Death Stranding 2: Kojima fala sobre dificuldades e como quase desistiu do jogo
Com lançamento marcado já para a próxima 5°feira, 26, o novo título da Kojima Productions quase não chegou ao público devido a uma série de imprevistos,
O desenvolvimento de jogos eletrônicos frequentemente envolve desafios técnicos e criativos, mas poucos projetos recentes enfrentaram obstáculos tão significativos quanto Death Stranding 2: On the Beach.
Com lançamento marcado já para a próxima 5°feira, 26, o novo título da Kojima Productions quase não chegou ao público devido a uma série de imprevistos, especialmente durante o período da pandemia de Covid-19.
A sequência, aguardada por fãs de todo o mundo, precisou ser adaptada para superar limitações impostas por circunstâncias globais sem precedentes. Hideo Kojima, criador da franquia, compartilhou detalhes sobre as dificuldades encontradas durante a produção do jogo.
A impossibilidade de realizar reuniões presenciais, a necessidade de transferir parte do trabalho para outro continente e a adaptação ao trabalho remoto foram apenas alguns dos fatores que impactaram diretamente o cronograma e a execução do projeto.
Essas mudanças exigiram soluções criativas e uma reestruturação completa do processo de desenvolvimento.
Como a pandemia de Covid-19 impactou Death Stranding 2?
O surto global de Covid-19, iniciado em 2020, afetou profundamente a indústria dos games, e Death Stranding 2 não foi exceção.
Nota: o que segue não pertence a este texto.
(** C6, as amended: every message pushed to a connection is the JSON
    object of a status that the code wrote while the trace ran: the
    starting status of a [/download] call; for a downloading report that
    [hook] took, the fields [percent], [speed] and [eta], which are the
    report's [_percent_str], [_speed_str] and [_eta_str] without the white
    space around them (nothing else is taken away, so the percent sign
    stays), the field [filename], which is the last path component of the
    report's file name, and no field [percentage]; or, for a finished
    report, the report's file name as it is.  Each member of the message
    is the value under that key in the status. *)
Theorem pushed_messages_have_status_shape (trace : list event)
    (ws : WebSocket) (msg : json) :
  (ws, msg) ∈ wire (run trace initial) →
  ∃ d, msg = json_dumps d
     ∧ written trace d
     ∧ status_shape d
     ∧ (∀ k, member k msg = json_of <$> d !! k)
     ∧ (member "status" msg = Some (JString "downloading") →
          member "percentage" msg = None
          ∧ ∃ report percent speed eta filename,
              ProgressHook report ∈ trace
              ∧ report !! "status" = Some (PStr "downloading")
              ∧ member "percent" msg = Some (JString percent)
              ∧ member "speed" msg = Some (JString speed)
              ∧ member "eta" msg = Some (JString eta)
              ∧ member "filename" msg = Some (JString filename)
              ∧ stripped_of (field report "_percent_str") percent
              ∧ stripped_of (field report "_speed_str") speed
              ∧ stripped_of (field report "_eta_str") eta
              ∧ base_of (field report "filename") filename).
Proof.
  intros Hin.
  destruct (run_wire_ok trace [] initial wire_ok_initial) as (_ & _ & _ & Hw).
  rewrite Forall_forall in Hw.
  destruct (Hw _ Hin) as (d & Hmsg & Hwr). simpl in Hmsg, Hwr. subst msg.
  exists d.
  split_and!; [done|done|by eapply written_shape|
               intros k; apply member_json_dumps|].
  rewrite !member_json_dumps.
  destruct Hwr as [req Hreq|report percent speed eta filename Hr Hst Hok Hp Hs
                   He Hf|report Hr Hst]; intros Hstatus;
    [vm_compute in Hstatus; discriminate Hstatus|
     |vm_compute in Hstatus; discriminate Hstatus].
  split; [reflexivity|].
  exists report, percent, speed, eta, filename.
  split_and!; try done; reflexivity.
Qed.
As restrições de viagem e as medidas de distanciamento social impediram que a equipe de Kojima trabalhasse em seu tradicional set em Tóquio.
Como alternativa, grande parte da produção foi transferida para os estúdios da Sony em Los Angeles, nos Estados Unidos, uma decisão que trouxe novos desafios logísticos e culturais.
Além disso, a impossibilidade de reunir atores e equipe técnica presencialmente resultou em atrasos nas gravações e na captura de movimentos, elementos essenciais para a narrativa cinematográfica do jogo.
O elenco, que já havia sido parcialmente escalado, precisou se adaptar a reuniões virtuais e gravações remotas, o que exigiu uma nova abordagem para manter a qualidade esperada pelos fãs da franquia.

Quais foram as principais dificuldades enfrentadas pela Kojima Productions?
Durante o desenvolvimento de Death Stranding 2: On the Beach, a Kojima Productions precisou lidar com uma série de obstáculos inéditos. Entre os principais desafios, destacam-se:
- Adaptação ao trabalho remoto: A equipe, acostumada a trabalhar presencialmente, teve que migrar para um modelo totalmente online, o que impactou a comunicação e a colaboração entre os profissionais.
- Logística internacional: A transferência das operações para Los Angeles exigiu ajustes em fusos horários, idiomas e rotinas de trabalho, além de novas autorizações e acordos com parceiros locais.
- Interrupção de filmagens: A captura de movimentos e as gravações de voz, fundamentais para a experiência imersiva do jogo, foram frequentemente adiadas ou adaptadas para formatos digitais.
- Gestão de prazos: Os atrasos acumulados forçaram a revisão do cronograma de lançamento, exigindo maior flexibilidade da equipe e dos parceiros comerciais.
O que esperar do lançamento de Death Stranding 2: On the Beach?
Apesar das adversidades, Death Stranding 2: On the Beach chega ao mercado como um dos lançamentos mais aguardados para o PlayStation 5 em 2025.
O jogo promete expandir o universo criado por Kojima, trazendo novas mecânicas, personagens inéditos e uma narrativa ainda mais envolvente.
A superação dos desafios enfrentados durante a produção se reflete na dedicação da equipe e na expectativa dos jogadores por uma experiência inovadora.
Com a data de lançamento confirmada para 26 de junho de 2025, a sequência reforça o compromisso da Kojima Productions com a qualidade e a inovação.
O processo de desenvolvimento, marcado por obstáculos e adaptações, também serviu como aprendizado para a equipe, que agora se sente mais preparada para enfrentar situações semelhantes no futuro.
O resultado é um título que, além de entretenimento, representa a resiliência e a capacidade de reinvenção da indústria dos games.